Pourquoi ils ont choisi de travailler en fratrie
Si gérer un commerce avec son frère ou sa sœur peut présenter des avantages, il faut aussi connaître les limites d’une telle association. Pour anticiper les difficultés.
« Il y a des jours où c’est une chance… et d’autres, pas du tout ! » s’exclame Alain Garrelis, qui dirige Le Fournil de 1903-Boulangerie Garrelis avec son frère Jean-Luc, à Auros, en Gironde. Travailler en fratrie est, de fait, assez répandu dans le milieu des métiers de bouche… et peut d’ailleurs être un gage de réussite.
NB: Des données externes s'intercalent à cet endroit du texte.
(** An entry means evidence: an indicator file or a source file. *)
Lemma candidate_some P read tech indicators c :
  candidate P read tech indicators = Some c ->
  cand_technology c = tech
  /\ ((exists file, In file (ind_files indicators)
                    /\ _file_exists P file = true)
      \/ 0 < _count_extensions P (ind_extensions indicators)).
Proof.
  intros Hc. split.
  - unfold candidate in Hc.
    destruct (scan_files P read tech indicators) as [score found].
    destruct (positive _); [|discriminate]. now injection Hc as <-.
  - destruct (Z.ltb_spec 0 (_count_extensions P (ind_extensions indicators)))
      as [Hpos|Hle]; [now right|]. left.
    destruct (existsb (_file_exists P) (ind_files indicators)) eqn:Hex.
    + apply existsb_exists in Hex. exact Hex.
    + exfalso.
      assert (Hnone : forall file, In file (ind_files indicators) ->
                                   _file_exists P file = false).
      { intros file Hin.
        destruct (_file_exists P file) eqn:Hf; [|reflexivity].
        assert (existsb (_file_exists P) (ind_files indicators) = true)
          by (apply existsb_exists; eauto).
        congruence. }
      unfold candidate in Hc.
      rewrite (scan_files_none P read tech indicators Hnone) in Hc.
      destruct (Z.gtb_spec (_count_extensions P (ind_extensions indicators))
                           0); [lia|].
      cbn in Hc. discriminate.
Qed.

Lemma insert_In c d sorted : In d (insert c sorted) <-> d = c \/ In d sorted.
Proof.
  induction sorted as [|e sorted IH]; cbn [insert].
  - cbn. intuition congruence.
  - destruct (score_lt (cand_score c) (cand_score e)); cbn [In].
    + rewrite IH. intuition.
    + intuition congruence.
Qed.

Lemma sort_In d detected : In d (sort detected) <-> In d detected.
Proof.
  induction detected as [|c detected IH]; [reflexivity|].
  cbn [sort fold_right]. fold (sort detected).
  rewrite insert_In, IH. cbn [In]. intuition congruence.
Qed.

Lemma detected_candidates_In P read c :
  In c (detected_candidates P read)
  <-> exists tech indicators,
        In (tech, indicators) TECH_INDICATORS
        /\ candidate P read tech indicators = Some c.
Proof.
  unfold detected_candidates. rewrite in_flat_map. split.
  - intros ([tech indicators] & Hin & Hc). cbn [fst snd] in Hc.
    destruct (candidate P read tech indicators) as [c'|] eqn:Hcand;
      [|destruct Hc].
    destruct Hc as [<- | []]. eauto.
  - intros (tech & indicators & Hin & Hc). exists (tech, indicators).
    split; [exact Hin|]. cbn [fst snd]. rewrite Hc. now left.
Qed.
Selon Challenges, les entreprises familiales sont économiquement “deux fois plus solides que les entreprises traditionnelles”*. Et pour cause, elles s’appuient sur l’engagement dans une entreprise souvent ancienne, transmise de génération en génération.
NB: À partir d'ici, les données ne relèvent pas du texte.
Definition wellFormed (st : Whr.t) : Prop :=
  forall name pd addr,
    In pd (daysOf name st) -> In addr (heldBy pd) -> gameOK st name addr.

Lemma deref_defined st name index :
  (index < List.length (daysOf name st))%nat ->
  Whr.deref st (name, index) <> None.
Proof.
  unfold Whr.deref, daysOf. simpl.
  destruct (Whr.get_player name st) as [player|]; simpl; [|lia].
  intros Hlt. destruct (nth_error (Whr.p_days player) index) eqn:E; [discriminate|].
  apply nth_error_None in E. lia.
Qed.

Lemma gameOK_mono st st' name addr :
  (forall a g, nth_error (Whr.heap st) a = Some g ->
               nth_error (Whr.heap st') a = Some g) ->
  (forall n, List.length (daysOf n st) <= List.length (daysOf n st'))%nat ->
  gameOK st name addr -> gameOK st' name addr.
Proof.
  intros Hheap Hlen (g & Eg & Hinv & Hw & Hb).
  exists g. split; [apply Hheap, Eg|]. split; [exact Hinv|].
  unfold refOK in *.
  split.
  - destruct (Whr.g_wpd g) as [[n i]|]; [|exact Hw]. specialize (Hlen n). lia.
  - destruct (Whr.g_bpd g) as [[n i]|]; [|exact Hb]. specialize (Hlen n). lia.
Qed.

Lemma heldBy_day_addGame name addr g base a :
  In a (heldBy (Whr.day_addGame name addr g base)) -> a = addr \/ In a (heldBy base).
Proof.
  unfold heldBy, Whr.day_addGame.
  destruct (Whr.isWonBy g name); simpl; rewrite !in_app_iff; simpl;
    intuition auto.
Qed.

Lemma In_firstn {A} (x : A) n xs : In x (firstn n xs) -> In x xs.
Proof.
  revert n. induction xs as [|y ys IH]; intros [|n]; simpl; try tauto.
  intros [E|H]; [left; exact E|right; exact (IH n H)].
Qed.

Lemma daysOf_other name other player st :
  other <> name ->
  daysOf other (Whr.set_player name player st) = daysOf other st.
Proof. intros Hne. unfold daysOf. rewrite get_set_player_other by exact Hne. reflexivity. Qed.

Lemma wellFormed_new cfg : wellFormed (Whr.new_ cfg).
Proof. intros name pd addr []. Qed.

Lemma wellFormed_playerByName name st :
  wellFormed st -> wellFormed (snd (Whr.playerByName name st)).
Proof.
  intros Hwf. unfold Whr.playerByName.
  destruct (Whr.get_player name st) as [player|] eqn:Eget; simpl; [exact Hwf|].
  intros n pd addr Hpd Haddr.
  destruct (String.eqb_spec n name) as [->|Hne].
  - rewrite daysOf_set_player in Hpd. destruct Hpd.
  - rewrite daysOf_other in Hpd by exact Hne.
    eapply gameOK_mono; [| |exact (Hwf n pd addr Hpd Haddr)].
    + intros a g E. exact E.
    + intros n'. destruct (String.eqb_spec n' name) as [->|Hne'].
      * unfold daysOf at 1. rewrite Eget. simpl. lia.
      * rewrite daysOf_other by exact Hne'. lia.
Qed.

Lemma wellFormed_setupGame black white winner timeStep handicap st :
  wellFormed st ->
  wellFormed (snd (Whr.setupGame black white winner timeStep handicap st)).
Proof.
  intros Hwf. unfold Whr.setupGame.
  destruct (String.eqb black white); [exact Hwf|].
  unfold bind.
  pose proof (wellFormed_playerByName white st Hwf) as H1.
  destruct (Whr.playerByName white st) as [[w|e] st1] eqn:E1;
    [|unfold Whr.playerByName in E1; destruct (Whr.get_player white st); discriminate].
  pose proof (wellFormed_playerByName black st1 H1) as H2.
  destruct (Whr.playerByName black st1) as [[b|e] st2] eqn:E2;
    [|unfold Whr.playerByName in E2; destruct (Whr.get_player black st1); discriminate].
  simpl in H1, H2. unfold Whr.newGame. simpl.
  intros n pd addr Hpd Haddr.
  change (daysOf n (Whr.set_heap _ st2)) with (daysOf n st2) in Hpd.
  eapply gameOK_mono; [| |exact (H2 n pd addr Hpd Haddr)].
  - intros a g E. simpl. rewrite nth_error_app1; [exact E|].
    apply nth_error_Some. congruence.
  - intros n'. change (daysOf n' (Whr.set_heap _ st2)) with (daysOf n' st2). lia.
Qed.

Lemma snoc_length_ge {A} (days : list A) index x :
  index = List.length days \/ S index = List.length days ->
  List.length (firstn index days ++ [x]) = S index
  /\ (List.length days <= S index)%nat.
Proof.
  intros Hcase. rewrite length_app, length_firstn. simpl. lia.
Qed.

Lemma wellFormed_createGame black white winner timeStep handicap st :
  wellFormed st ->
  wellFormed (snd (Whr.createGame black white winner timeStep handicap st)).
Proof.
  intros Hwf. destruct (String.eqb_spec black white) as [E|Hne].
  - rewrite (createGame_self _ _ _ _ _ _ E). exact Hwf.
  - destruct (createGame_spec black white winner timeStep handicap st Hne)
      as (st' & iw & ib & bw & bb & Hspec). cbv zeta in Hspec.
    destruct Hspec as (Erun & Hheap & _ & _ & _ & Hother & _ & _ & Hdw & Hdb & _ & _
                       & Hcw & Hcb).
    rewrite Erun. simpl.
    set (addr := List.length (Whr.heap st)) in *.
    set (g := detachedGame black white winner timeStep handicap) in *.
    assert (Hiw : iw = List.length (daysOf white st) \/ S iw = List.length (daysOf white st))
      by (destruct Hcw as [(E & _)|(E & _)]; auto).
    assert (Hib : ib = List.length (daysOf black st) \/ S ib = List.length (daysOf black st))
      by (destruct Hcb as [(E & _)|(E & _)]; auto).
    destruct (snoc_length_ge (daysOf white st) iw (Whr.day_addGame white addr g bw) Hiw)
      as (Hlw & Hgw).
    destruct (snoc_length_ge (daysOf black st) ib (Whr.day_addGame black addr g bb) Hib)
      as (Hlb & Hgb).
    rewrite <- Hdw in Hlw. rewrite <- Hdb in Hlb.
    assert (Hlen : forall n, (List.length (daysOf n st) <= List.length (daysOf n st'))%nat).
    { intros n. destruct (String.eqb_spec n white) as [->|Hnw]; [lia|].
      destruct (String.eqb_spec n black) as [->|Hnb]; [lia|].
      unfold daysOf. rewrite (Hother n Hnw Hnb). lia. }
    assert (Hmono : forall n a, gameOK st n a -> gameOK st' n a).
    { intros n a. apply gameOK_mono; [|exact Hlen].
      intros a' g' E. rewrite Hheap, nth_error_app1; [exact E|].
      apply nth_error_Some. congruence. }
    assert (Hnew : forall n, n = white \/ n = black -> gameOK st' n addr).
    { intros n Hn.
      exists (attachedGame black white winner timeStep handicap iw ib).
      split; [rewrite Hheap; apply nth_error_snoc_last|].
      unfold attachedGame. destruct handicap; simpl; (split; [exact Hn|]); lia. }
    assert (Hbase : forall n index base x a,
               (index = List.length (daysOf n st)
                /\ Whr.d_wonGames base = [] /\ Whr.d_lostGames base = [])
               \/ (S index = List.length (daysOf n st)
                   /\ nth_error (daysOf n st) index = Some base) ->
               n = white \/ n = black ->
               In x (firstn index (daysOf n st) ++ [Whr.day_addGame n addr g base]) ->
               In a (heldBy x) -> gameOK st' n a).
    { intros n index base x a Hcase Hn Hx Ha.
      apply in_app_or in Hx. destruct Hx as [Hx|[<-|[]]].
      - apply Hmono. apply (Hwf n x a); [eapply In_firstn; exact Hx|exact Ha].
      - apply heldBy_day_addGame in Ha. destruct Ha as [->|Ha]; [apply Hnew, Hn|].
        destruct Hcase as [(_ & Ew & El)|(_ & Ebase)].
        + unfold heldBy in Ha. rewrite Ew, El in Ha. destruct Ha.
        + apply Hmono. apply (Hwf n base a); [|exact Ha].
          eapply nth_error_In; exact Ebase. }
    intros n pd a Hpd Ha.
    destruct (String.eqb_spec n white) as [->|Hnw].
    { rewrite Hdw in Hpd. eapply Hbase; eauto. }
    destruct (String.eqb_spec n black) as [->|Hnb].
    { rewrite Hdb in Hpd. eapply Hbase; eauto. }
    apply Hmono. apply (Hwf n pd a); [|exact Ha].
    unfold daysOf in *. rewrite <- (Hother n Hnw Hnb). exact Hpd.
Qed.

Lemma absorbDays_frame days seen :
  Forall2 (fun pd pd' => heldBy pd' = heldBy pd) days (Whr.absorbDays days seen).
Proof.
  revert seen. induction days as [|pd days IH]; intros seen; [constructor|].
  destruct seen as [|s seen]; simpl.
  - constructor; [reflexivity|]. specialize (IH []). destruct days; exact IH.
  - constructor; [reflexivity|apply IH].
Qed.

Lemma Forall2_In_r {A B} (R : A -> B -> Prop) xs ys y :
  Forall2 R xs ys -> In y ys -> exists x, In x xs /\ R x y.
Proof.
  induction 1 as [|x y' xs ys Hxy _ IH]; intros Hin; [destruct Hin|].
  destruct Hin as [<-|Hin]; [exists x; split; [left; reflexivity|exact Hxy]|].
  destruct (IH Hin) as (x0 & Hx0 & Hr). exists x0. split; [right; exact Hx0|exact Hr].
Qed.

Lemma wellFormed_onPlayer {A} name (m : M Player.t A) st :
  wellFormed st -> wellFormed (snd (Whr.onPlayer name m st)).
Proof.
  intros Hwf. unfold Whr.onPlayer.
  destruct (Whr.get_player name st) as [player|] eqn:Eget; [|exact Hwf].
  destruct (m (Whr.viewPlayer st name player)) as [c seen]. simpl.
  pose proof (absorbDays_frame (Whr.p_days player) (Player.days seen)) as Hframe.
  assert (Hlen : forall n, (List.length (daysOf n st)
                            <= List.length (daysOf n (Whr.set_player name
                                                        (Whr.absorb player seen) st)))%nat).
  { intros n. destruct (String.eqb_spec n name) as [->|Hne].
    - rewrite daysOf_set_player. unfold daysOf. rewrite Eget. simpl.
      rewrite <- (Forall2_length Hframe). lia.
    - rewrite daysOf_other by exact Hne. lia. }
  intros n pd a Hpd Ha.
  apply (gameOK_mono st); [intros a' g' E; exact E|exact Hlen|].
  destruct (String.eqb_spec n name) as [->|Hne].
  - rewrite daysOf_set_player in Hpd. simpl in Hpd.
    destruct (Forall2_In_r _ _ _ _ Hframe Hpd) as (pd0 & Hpd0 & Eheld).
    apply (Hwf name pd0 a); [unfold daysOf; rewrite Eget; exact Hpd0|].
    rewrite <- Eheld. exact Ha.
  - rewrite daysOf_other in Hpd by exact Hne. exact (Hwf n pd a Hpd Ha).
Qed.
« C’est sûr qu’on a le sentiment d’avoir davantage de responsabilités dans une société comme celle-là », admet Gaëtan Garrelis, fils d’Alain, qui va reprendre Le Fournil de 1903 avec son frère Maverick. Il ajoute : « Nous sommes dans cette boulangerie depuis tout petits donc évidemment on y tient. Et nous y avons vu travailler ensemble plusieurs membres de la famille, c’est une habitude ! » Avec comme mot-clé, la confiance : « Je sais que Germain ne me fera jamais un enfant dans le dos », résume Baptiste Blanc, à la tête de quatre boulangeries Claudette, dans l’Hérault.
Définir des règles… et des postes
Une confiance qui n’empêche pas de définir des règles de cohabitation précise. « Nous sommes de la même famille donc nous savons que nous avons les mêmes valeurs, témoigne Germain Blanc. Mais tout est cadré d’avance en termes d’envies personnelles, d’organisation… et évidemment de finances. On a aussi les mêmes ambitions pour l’avenir de l’entreprise. » Ils ont également envisagé la sortie de l’un d’entre eux.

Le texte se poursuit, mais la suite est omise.